* [Exercise] From the listing below, set down exactly the lines between the one holding "match (dist_recv_result_alloc mem" and the one holding "if negb (result_hash", inclusive. No other line is wanted.

* [Supplied records]

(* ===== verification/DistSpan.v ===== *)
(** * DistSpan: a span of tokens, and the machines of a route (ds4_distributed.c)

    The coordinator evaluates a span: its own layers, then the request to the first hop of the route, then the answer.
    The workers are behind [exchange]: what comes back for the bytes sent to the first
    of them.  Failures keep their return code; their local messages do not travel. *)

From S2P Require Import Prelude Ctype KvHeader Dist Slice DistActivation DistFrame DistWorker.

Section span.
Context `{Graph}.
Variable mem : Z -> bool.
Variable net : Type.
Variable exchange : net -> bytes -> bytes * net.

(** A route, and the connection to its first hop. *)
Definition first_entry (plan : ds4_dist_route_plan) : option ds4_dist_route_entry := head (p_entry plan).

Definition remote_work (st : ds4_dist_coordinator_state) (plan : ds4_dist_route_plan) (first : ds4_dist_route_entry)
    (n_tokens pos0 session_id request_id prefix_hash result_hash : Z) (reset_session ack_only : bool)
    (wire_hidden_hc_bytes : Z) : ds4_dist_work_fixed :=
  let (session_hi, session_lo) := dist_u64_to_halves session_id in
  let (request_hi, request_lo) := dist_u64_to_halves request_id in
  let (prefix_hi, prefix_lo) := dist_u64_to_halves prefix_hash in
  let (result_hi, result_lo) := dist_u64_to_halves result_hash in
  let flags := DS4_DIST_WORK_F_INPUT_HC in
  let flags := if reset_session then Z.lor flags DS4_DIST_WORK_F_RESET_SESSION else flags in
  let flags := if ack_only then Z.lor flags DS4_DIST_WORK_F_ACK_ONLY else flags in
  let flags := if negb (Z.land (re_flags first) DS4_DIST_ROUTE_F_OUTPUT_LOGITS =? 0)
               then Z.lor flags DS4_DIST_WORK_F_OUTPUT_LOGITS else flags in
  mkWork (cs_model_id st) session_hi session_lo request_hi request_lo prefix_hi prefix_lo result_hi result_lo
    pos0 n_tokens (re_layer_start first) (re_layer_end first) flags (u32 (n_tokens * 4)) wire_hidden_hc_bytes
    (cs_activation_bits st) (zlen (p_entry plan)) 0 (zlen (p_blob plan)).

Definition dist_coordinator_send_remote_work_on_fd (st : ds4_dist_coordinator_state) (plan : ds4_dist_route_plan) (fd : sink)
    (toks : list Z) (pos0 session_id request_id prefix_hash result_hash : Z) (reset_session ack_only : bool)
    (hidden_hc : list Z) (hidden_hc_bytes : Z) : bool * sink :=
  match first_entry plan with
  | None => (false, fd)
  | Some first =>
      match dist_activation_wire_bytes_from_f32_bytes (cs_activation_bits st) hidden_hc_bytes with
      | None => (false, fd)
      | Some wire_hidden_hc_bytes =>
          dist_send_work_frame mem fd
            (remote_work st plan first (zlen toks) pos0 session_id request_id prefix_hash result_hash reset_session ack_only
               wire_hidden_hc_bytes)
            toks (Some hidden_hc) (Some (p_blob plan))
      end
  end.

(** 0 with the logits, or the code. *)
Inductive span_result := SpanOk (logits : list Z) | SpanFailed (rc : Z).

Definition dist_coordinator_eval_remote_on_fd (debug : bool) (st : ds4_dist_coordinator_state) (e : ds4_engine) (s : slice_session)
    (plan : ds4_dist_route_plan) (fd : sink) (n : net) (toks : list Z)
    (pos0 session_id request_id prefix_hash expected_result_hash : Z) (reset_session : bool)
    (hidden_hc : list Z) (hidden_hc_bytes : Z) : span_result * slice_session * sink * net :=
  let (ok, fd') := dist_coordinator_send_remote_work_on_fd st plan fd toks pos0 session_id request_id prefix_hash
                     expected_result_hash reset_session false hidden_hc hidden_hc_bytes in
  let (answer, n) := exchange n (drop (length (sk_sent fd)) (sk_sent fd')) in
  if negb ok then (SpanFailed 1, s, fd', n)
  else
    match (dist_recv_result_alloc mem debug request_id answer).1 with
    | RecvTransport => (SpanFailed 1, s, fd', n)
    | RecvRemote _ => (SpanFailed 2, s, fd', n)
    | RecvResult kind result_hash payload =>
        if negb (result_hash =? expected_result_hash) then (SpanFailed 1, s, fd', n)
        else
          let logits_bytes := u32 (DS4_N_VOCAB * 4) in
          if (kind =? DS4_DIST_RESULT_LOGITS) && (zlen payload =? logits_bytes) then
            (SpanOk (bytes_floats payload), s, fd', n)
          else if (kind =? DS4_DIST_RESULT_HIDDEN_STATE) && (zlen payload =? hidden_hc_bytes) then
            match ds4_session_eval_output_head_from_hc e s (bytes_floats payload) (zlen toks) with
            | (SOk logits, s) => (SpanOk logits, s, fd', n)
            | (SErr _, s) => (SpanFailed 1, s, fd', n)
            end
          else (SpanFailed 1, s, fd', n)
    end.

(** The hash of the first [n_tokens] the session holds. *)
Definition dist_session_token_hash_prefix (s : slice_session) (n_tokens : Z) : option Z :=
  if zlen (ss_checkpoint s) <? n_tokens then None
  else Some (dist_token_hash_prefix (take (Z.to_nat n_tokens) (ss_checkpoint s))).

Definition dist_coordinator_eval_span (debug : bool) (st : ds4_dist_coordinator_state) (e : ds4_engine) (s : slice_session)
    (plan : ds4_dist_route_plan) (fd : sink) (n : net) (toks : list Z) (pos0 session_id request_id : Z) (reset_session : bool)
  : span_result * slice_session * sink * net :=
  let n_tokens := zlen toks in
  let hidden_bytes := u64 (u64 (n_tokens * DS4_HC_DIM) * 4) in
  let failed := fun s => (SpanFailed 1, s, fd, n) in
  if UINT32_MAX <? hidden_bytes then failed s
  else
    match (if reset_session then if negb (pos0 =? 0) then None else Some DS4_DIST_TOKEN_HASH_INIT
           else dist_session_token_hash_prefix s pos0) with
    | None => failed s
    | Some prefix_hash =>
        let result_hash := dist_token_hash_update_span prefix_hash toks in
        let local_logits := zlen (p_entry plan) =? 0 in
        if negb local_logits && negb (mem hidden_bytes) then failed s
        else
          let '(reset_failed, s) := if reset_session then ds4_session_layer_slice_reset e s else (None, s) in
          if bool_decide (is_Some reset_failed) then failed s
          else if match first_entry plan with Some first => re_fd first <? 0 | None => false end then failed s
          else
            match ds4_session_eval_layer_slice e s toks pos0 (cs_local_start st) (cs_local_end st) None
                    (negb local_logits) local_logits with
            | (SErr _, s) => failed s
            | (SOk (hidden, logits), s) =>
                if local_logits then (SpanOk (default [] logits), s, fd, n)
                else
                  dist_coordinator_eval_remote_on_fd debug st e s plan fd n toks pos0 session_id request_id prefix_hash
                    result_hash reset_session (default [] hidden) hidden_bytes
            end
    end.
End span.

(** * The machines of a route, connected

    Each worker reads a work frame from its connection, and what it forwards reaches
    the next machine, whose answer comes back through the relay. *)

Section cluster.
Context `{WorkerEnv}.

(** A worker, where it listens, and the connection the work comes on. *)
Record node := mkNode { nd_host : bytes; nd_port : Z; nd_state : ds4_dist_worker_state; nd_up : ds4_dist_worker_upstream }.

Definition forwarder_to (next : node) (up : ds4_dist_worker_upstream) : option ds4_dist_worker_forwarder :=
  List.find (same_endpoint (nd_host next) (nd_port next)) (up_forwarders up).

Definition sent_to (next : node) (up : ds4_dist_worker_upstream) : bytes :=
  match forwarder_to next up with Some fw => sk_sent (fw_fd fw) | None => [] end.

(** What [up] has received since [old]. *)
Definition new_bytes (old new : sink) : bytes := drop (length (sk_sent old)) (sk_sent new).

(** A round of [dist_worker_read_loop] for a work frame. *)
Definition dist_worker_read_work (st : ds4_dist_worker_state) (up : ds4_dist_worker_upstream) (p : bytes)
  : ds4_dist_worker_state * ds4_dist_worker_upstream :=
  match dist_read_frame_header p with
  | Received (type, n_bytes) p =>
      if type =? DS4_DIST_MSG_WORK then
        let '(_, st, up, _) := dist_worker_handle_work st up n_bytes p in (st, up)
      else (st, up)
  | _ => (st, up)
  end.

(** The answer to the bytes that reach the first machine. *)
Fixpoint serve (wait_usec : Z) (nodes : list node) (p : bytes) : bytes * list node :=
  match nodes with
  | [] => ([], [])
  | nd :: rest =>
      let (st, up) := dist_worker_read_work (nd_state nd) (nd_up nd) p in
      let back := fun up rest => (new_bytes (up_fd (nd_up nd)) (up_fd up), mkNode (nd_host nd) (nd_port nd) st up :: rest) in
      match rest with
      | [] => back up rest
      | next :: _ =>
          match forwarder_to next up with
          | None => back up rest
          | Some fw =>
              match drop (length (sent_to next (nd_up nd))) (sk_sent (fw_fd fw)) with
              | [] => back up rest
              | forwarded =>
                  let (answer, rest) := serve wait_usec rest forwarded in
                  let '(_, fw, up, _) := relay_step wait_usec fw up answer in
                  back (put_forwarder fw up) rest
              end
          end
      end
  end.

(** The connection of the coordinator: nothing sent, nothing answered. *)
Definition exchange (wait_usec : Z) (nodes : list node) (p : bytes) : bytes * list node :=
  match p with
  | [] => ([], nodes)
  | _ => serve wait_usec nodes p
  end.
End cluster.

* [Expected answer]
    match (dist_recv_result_alloc mem debug request_id answer).1 with
    | RecvTransport => (SpanFailed 1, s, fd', n)
    | RecvRemote _ => (SpanFailed 2, s, fd', n)
    | RecvResult kind result_hash payload =>
        if negb (result_hash =? expected_result_hash) then (SpanFailed 1, s, fd', n)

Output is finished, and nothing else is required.